- Opening Delimiter -

(* ===== verification/KotakFeed.v ===== *)
(** * KotakFeed: the feed's frames and messages
    (src/src/adapters/kotak/kotak_ws_protocol.cpp)

    The subscribe and unsubscribe frames, the reader of a frame and the classifier
    of a received message. Parsing and dumping JSON are parameters; the socket is
    not part of the program. *)

From S2P Require Import Prelude Errors WireJson.

Definition kSubscribeTask : string := "mws".
Definition kUnsubscribeTask : string := "mwu".

Record KotakSubscription := mkSubscription { exchange_segment : string; instrument_token : string }.

Inductive KotakMessageKind := KOrderUpdate | KTick | KHeartbeat | KUnknown.

Definition kind_to_string (k : KotakMessageKind) : string :=
  match k with KOrderUpdate => "order_update" | KTick => "tick" | KHeartbeat => "heartbeat" | KUnknown => "unknown" end.

(** ** Frames *)

Definition amp : ascii := "&"%char.
Definition bar : ascii := "|"%char.

Definition scrip (s : KotakSubscription) : list ascii := chars (exchange_segment s) ++ bar :: chars (instrument_token s).

Definition join_scrips (subscriptions : list KotakSubscription) : list ascii :=
  foldl (fun scrips s => (match scrips with [] => [] | _ => scrips ++ [amp] end) ++ scrip s) [] subscriptions.

Definition frame_object (task channel scrips : string) : json :=
  JObject (put_field (put_field (put_field (put_field [] "type" (JString task)) "task" (JString task))
    "channel" (JString channel)) "scrips" (JString scrips)).

(** The entries between the ampersands, each cut at its first bar. *)
Fixpoint split_on (sep : ascii) (l : list ascii) : list (list ascii) :=
  match l with
  | [] => [[]]
  | c :: r =>
      if Ascii.eqb c sep then [] :: split_on sep r
      else match split_on sep r with e :: es => (c :: e) :: es | [] => [[c]] end
  end.

Fixpoint cut_at (sep : ascii) (l : list ascii) : option (list ascii * list ascii) :=
  match l with
  | [] => None
  | c :: r => if Ascii.eqb c sep then Some ([], r) else '(a, b) ← cut_at sep r; Some (c :: a, b)
  end.

Definition parse_entry (entry : list ascii) : option KotakSubscription :=
  match cut_at bar entry with
  | Some ((_ :: _) as segment, (_ :: _) as token) => Some (mkSubscription (str segment) (str token))
  | _ => None
  end.

Definition frame_error (msg : string) : Error := make_error Validation msg "".

Definition string_field (object : json) (key : string) : string :=
  match find_key object key with Some (JString s) => s | _ => "" end.

Definition has_key (object : json) (key : string) : bool := bool_decide (is_Some (find_key object key)).

(** ** Messages *)

Definition text_in (s : string) (l : list string) : bool := existsb (String.eqb s) l.

Definition classify_record (record : json) : KotakMessageKind :=
  let type := string_field record "type" in
  if text_in type ["hb"; "heartbeat"] || has_key record "hb" then KHeartbeat
  else if text_in type ["order"; "ord"] || has_key record "nOrdNo" || has_key record "ordSt" || has_key record "orderId"
  then KOrderUpdate
  else if text_in type ["stk"; "if"; "dp"; "tick"] ||
          (has_key record "tk" && (has_key record "lp" || has_key record "ltp" || has_key record "ltt" || has_key record "bp"))
  then KTick
  else KUnknown.

Section Feed.
  Context (parse : string -> option json) (dump : json -> string).

Definition build_frame (task : string) (subscriptions : list KotakSubscription) (channel : string) : string :=
  match subscriptions with
  | [] => ""
  | _ => dump (frame_object task channel (str (join_scrips subscriptions)))
  end.

Definition build_subscribe_frame := build_frame kSubscribeTask.
Definition build_unsubscribe_frame := build_frame kUnsubscribeTask.

Definition parse_subscription_frame (frame : string) : result (list KotakSubscription) :=
  match parse frame with
  | Some (JObject fields) =>
      let object := JObject fields in
      if negb (text_in (string_field object "task") [kSubscribeTask; kUnsubscribeTask]) then
        Err (frame_error "kotak: subscription frame has no known task")
      else if String.eqb (string_field object "scrips") "" then
        Err (frame_error "kotak: subscription frame carried no scrips")
      else match mapM parse_entry (split_on amp (chars (string_field object "scrips"))) with
           | Some subscriptions => Ok subscriptions
           | None => Err (frame_error "kotak: subscription entry is not segment|token")
           end
  | _ => Err (frame_error "kotak: subscription frame is not a JSON object")
  end.

Definition classify_message (message : string) : KotakMessageKind :=
  match parse message with
  | None => if String.eqb message "hb" then KHeartbeat else KUnknown
  | Some (JObject fields) => classify_record (JObject fields)
  | Some (JArray (JObject fields :: _)) => classify_record (JObject fields)
  | Some _ => KUnknown
  end.
End Feed.

(** ** Splitting and joining *)

(** A subscription the frame's text can carry. *)
Definition carried (s : KotakSubscription) : Prop :=
  exchange_segment s <> "" /\ instrument_token s <> "" /\ bar ∉ chars (exchange_segment s) /\
  amp ∉ chars (exchange_segment s) /\ amp ∉ chars (instrument_token s).

Lemma split_on_app sep a b : sep ∉ a -> split_on sep (a ++ sep :: b) = a :: split_on sep b.
Proof.
  induction a as [|c a IH]; intros H; cbn; [by rewrite Ascii.eqb_refl|]. apply not_elem_of_cons in H as [Hc H].
  destruct (Ascii.eqb_spec c sep); [congruence|]. by rewrite IH.
Qed.

Lemma split_on_none sep a : sep ∉ a -> split_on sep a = [a].
Proof.
  induction a as [|c a IH]; intros H; cbn; [done|]. apply not_elem_of_cons in H as [Hc H].
  destruct (Ascii.eqb_spec c sep); [congruence|]. by rewrite IH.
Qed.

Lemma cut_at_app sep a b : sep ∉ a -> cut_at sep (a ++ sep :: b) = Some (a, b).
Proof.
  induction a as [|c a IH]; intros H; cbn; [by rewrite Ascii.eqb_refl|]. apply not_elem_of_cons in H as [Hc H].
  destruct (Ascii.eqb_spec c sep); [congruence|]. by rewrite IH.
Qed.

Lemma cut_at_some sep l a b : cut_at sep l = Some (a, b) -> l = a ++ sep :: b.
Proof.
  revert a b. induction l as [|c l IH]; intros a b H; cbn in H; [done|]. destruct (Ascii.eqb_spec c sep) as [->|].
  - by injection H as <- <-.
  - apply bind_Some in H as ([a' b'] & E & H). injection H as <- <-. by rewrite (IH a' b').
Qed.

(** Joining behind the first subscription. *)
Definition join_from (scrips : list ascii) (l : list KotakSubscription) : list ascii :=
  scrips ++ (l ≫= fun s => amp :: scrip s).

Lemma scrip_nonempty s : scrip s <> [].
Proof. unfold scrip. by destruct (chars (exchange_segment s)). Qed.

Lemma join_fold l : forall scrips, scrips <> [] ->
  foldl (fun scrips s => (match scrips with [] => [] | _ => scrips ++ [amp] end) ++ scrip s) scrips l = join_from scrips l.
Proof.
  induction l as [|s l IH]; intros scrips H; unfold join_from; cbn [foldl]; [by rewrite app_nil_r|].
  destruct scrips as [|c r]; [done|]. rewrite IH by done. unfold join_from. cbn. by rewrite <- !app_assoc.
Qed.

Lemma join_cons s l : join_scrips (s :: l) = join_from (scrip s) l.
Proof. unfold join_scrips. cbn [foldl]. rewrite app_nil_l. apply join_fold, scrip_nonempty. Qed.

Lemma join_from_cons a s l : join_from a (s :: l) = a ++ amp :: join_from (scrip s) l.
Proof. done. Qed.

Lemma parse_scrip s : carried s -> parse_entry (scrip s) = Some s.
Proof.
  intros (H1 & H2 & H3 & _). unfold parse_entry, scrip. rewrite cut_at_app by done. destruct s as [[|c seg] [|d tok]]; cbn in *; try done.
  cbn. by rewrite !str_chars.
Qed.

Lemma scrip_no_amp s : carried s -> amp ∉ scrip s.
Proof. intros (_ & _ & _ & H1 & H2). unfold scrip. rewrite elem_of_app, elem_of_cons. intros [|[|]]; done. Qed.

Lemma split_join_scrips l : forall s, Forall carried (s :: l) -> mapM parse_entry (split_on amp (join_from (scrip s) l)) = Some (s :: l).
Proof.
  induction l as [|s' l IH]; intros s H; apply Forall_cons in H as [Hs H].
  - unfold join_from. cbn [mbind list_bind]. rewrite app_nil_r, split_on_none by (by apply scrip_no_amp).
    cbn. by rewrite parse_scrip.
  - rewrite join_from_cons, split_on_app by (by apply scrip_no_amp). cbn [mapM]. rewrite parse_scrip by done. cbn.
    by rewrite IH.
Qed.

(** What the parser accepts is what the joiner would write. *)
Lemma parse_entry_scrip e s : parse_entry e = Some s -> e = scrip s.
Proof.
  unfold parse_entry. destruct (cut_at bar e) as [[[|c a] [|d b]]|] eqn:E; try done. intros [= <-].
  apply cut_at_some in E as ->. unfold scrip. cbn. by rewrite !chars_str.
Qed.

Lemma split_on_spec sep l : exists e es, split_on sep l = e :: es /\ l = e ++ (es ≫= cons sep).
Proof.
  induction l as [|c l IH]; cbn; [by exists [], []|]. destruct IH as (e & es & -> & ->).
  destruct (Ascii.eqb_spec c sep) as [->|]; [by exists [], (e :: es)|by exists (c :: e), es].
Qed.

Lemma parsed_joins l subs : mapM parse_entry (split_on amp l) = Some subs -> join_scrips subs = l.
Proof.
  destruct (split_on_spec amp l) as (e & es & -> & ->). intros H. apply mapM_Some in H.
  apply Forall2_cons_inv_l in H as (s & subs' & Hs & H & ->). rewrite join_cons. unfold join_from.
  rewrite (parse_entry_scrip e s Hs). f_equal. induction H as [|e' s' es' subs'' Hs' H IH]; [done|].
  cbn. rewrite (parse_entry_scrip e' s' Hs'). cbn in IH. by rewrite IH.
Qed.

(** ** The frame *)

Section Frame.
  Context (parse : string -> option json) (dump : json -> string).

Lemma frame_fields task channel scrips :
  string_field (frame_object task channel scrips) "task" = task /\
  string_field (frame_object task channel scrips) "scrips" = scrips.
Proof. done. Qed.

Lemma join_nonempty s l : str (join_scrips (s :: l)) <> "".
Proof. rewrite join_cons. unfold join_from. intros H%(f_equal chars). rewrite chars_str in H. by destruct (scrip s) eqn:E; [destruct (scrip_nonempty s)|]. Qed.

(** A frame carries its subscriptions. What the builders write, subscribing or
    unsubscribing, reads back as the same subscriptions in the same order, when no
    segment holds a separator and no token an ampersand; and a frame that reads back
    as some subscriptions carries exactly the text the builders write for them, so
    the reader accepts no other spelling. *)
Theorem frame_roundtrip (task channel : string) (subs : list KotakSubscription)
    (Htask : task = kSubscribeTask \/ task = kUnsubscribeTask) (Hsubs : subs <> []) (Hc : Forall carried subs)
    (Hjson : parse (build_frame dump task subs channel) = Some (frame_object task channel (str (join_scrips subs)))) :
  parse_subscription_frame parse (build_frame dump task subs channel) = Ok subs /\
  forall frame fields subs', parse frame = Some (JObject fields) -> parse_subscription_frame parse frame = Ok subs' ->
    string_field (JObject fields) "scrips" = str (join_scrips subs').
Proof.
  split.
  - destruct subs as [|s l]; [done|]. unfold parse_subscription_frame. rewrite Hjson.
    destruct (frame_fields task channel (str (join_scrips (s :: l)))) as [E1 E2]. unfold frame_object in *. rewrite E1, E2.
    replace (text_in task [kSubscribeTask; kUnsubscribeTask]) with true by (by destruct Htask as [->| ->]). cbn [negb].
    rewrite (proj2 (String.eqb_neq _ _)) by apply join_nonempty. by rewrite chars_str, join_cons, split_join_scrips.
  - intros frame fields subs' Hp. unfold parse_subscription_frame. rewrite Hp.
    destruct (text_in _ _); [|done]. destruct (String.eqb _ ""); [done|]. cbn [negb].
    destruct (mapM _ _) as [l|] eqn:E; [|done]. intros [= <-]. apply parsed_joins in E. by rewrite E, str_chars.
Qed.
End Frame.

Definition two_scrips : list KotakSubscription := [mkSubscription "nse_cm" "11536"; mkSubscription "nse_fo" "53|1"].

(** A library that parses the frame it dumped. *)
Definition frame_dump (j : json) : string := string_field j "scrips".
Definition frame_parse (s : string) : option json := Some (frame_object kSubscribeTask "1" s).

Lemma frame_roundtrip_witness :
  parse_subscription_frame frame_parse (build_subscribe_frame frame_dump two_scrips "1") = Ok two_scrips /\
  forall frame fields subs', frame_parse frame = Some (JObject fields) -> parse_subscription_frame frame_parse frame = Ok subs' ->
    string_field (JObject fields) "scrips" = str (join_scrips subs').
Proof.
  apply (frame_roundtrip frame_parse frame_dump kSubscribeTask "1" two_scrips); [by left|done| |reflexivity].
  repeat constructor; cbn; try done; by apply (bool_decide_unpack _).
Defined.

(** ** The classifier *)

(** An order's keys are never read as prices. *)
Lemma order_keys_never_tick record :
  (has_key record "nOrdNo" || has_key record "ordSt" || has_key record "orderId") = true ->
  classify_record record = KOrderUpdate \/ classify_record record = KHeartbeat.
Proof.
  intros H. unfold classify_record. destruct (_ || has_key record "hb"); [by right|].
  rewrite <- !orb_assoc, (orb_assoc (has_key record "nOrdNo")), H, orb_true_r. by left.
Qed.

(** A message that is not JSON, or not a record, is no data. *)
Lemma unread_is_not_data (parse : string -> option json) message :
  (forall fields, parse message <> Some (JObject fields)) ->
  (forall fields rest, parse message <> Some (JArray (JObject fields :: rest))) ->
  classify_message parse message = KUnknown \/ (classify_message parse message = KHeartbeat /\ message = "hb").
Proof.
  intros H1 H2. unfold classify_message. destruct (parse message) as [j|].
  - destruct j as [| | | | |l|fs]; try (by left); [|by destruct (H1 fs)].
    destruct l as [|[| | | | | |fs] l]; try (by left). by destruct (H2 fs l).
  - destruct (String.eqb_spec message "hb"); [by right|by left].
Qed.

(** An order update with a key [hb] is dropped as a keep-alive. *)
Example order_with_hb_is_heartbeat :
  classify_record (JObject [("hb", JInt 1); ("nOrdNo", JString "240627"); ("ordSt", JString "rejected"); ("type", JString "order")])
  = KHeartbeat.
Proof. reflexivity. Qed.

- Closing Delimiter -

- **EXERCISE**
In restating the data, begin at its first line, reproduce each line word for word, and conclude with the line that contains "match cut_at bar entry with".

- **RESULT FOR THIS TASK**
(* ===== verification/KotakFeed.v ===== *)
(** * KotakFeed: the feed's frames and messages
    (src/src/adapters/kotak/kotak_ws_protocol.cpp)

    The subscribe and unsubscribe frames, the reader of a frame and the classifier
    of a received message. Parsing and dumping JSON are parameters; the socket is
    not part of the program. *)

From S2P Require Import Prelude Errors WireJson.

Definition kSubscribeTask : string := "mws".
Definition kUnsubscribeTask : string := "mwu".

Record KotakSubscription := mkSubscription { exchange_segment : string; instrument_token : string }.

Inductive KotakMessageKind := KOrderUpdate | KTick | KHeartbeat | KUnknown.

Definition kind_to_string (k : KotakMessageKind) : string :=
  match k with KOrderUpdate => "order_update" | KTick => "tick" | KHeartbeat => "heartbeat" | KUnknown => "unknown" end.

(** ** Frames *)

Definition amp : ascii := "&"%char.
Definition bar : ascii := "|"%char.

Definition scrip (s : KotakSubscription) : list ascii := chars (exchange_segment s) ++ bar :: chars (instrument_token s).

Definition join_scrips (subscriptions : list KotakSubscription) : list ascii :=
  foldl (fun scrips s => (match scrips with [] => [] | _ => scrips ++ [amp] end) ++ scrip s) [] subscriptions.

Definition frame_object (task channel scrips : string) : json :=
  JObject (put_field (put_field (put_field (put_field [] "type" (JString task)) "task" (JString task))
    "channel" (JString channel)) "scrips" (JString scrips)).

(** The entries between the ampersands, each cut at its first bar. *)
Fixpoint split_on (sep : ascii) (l : list ascii) : list (list ascii) :=
  match l with
  | [] => [[]]
  | c :: r =>
      if Ascii.eqb c sep then [] :: split_on sep r
      else match split_on sep r with e :: es => (c :: e) :: es | [] => [[c]] end
  end.

Fixpoint cut_at (sep : ascii) (l : list ascii) : option (list ascii * list ascii) :=
  match l with
  | [] => None
  | c :: r => if Ascii.eqb c sep then Some ([], r) else '(a, b) ← cut_at sep r; Some (c :: a, b)
  end.

Definition parse_entry (entry : list ascii) : option KotakSubscription :=
  match cut_at bar entry with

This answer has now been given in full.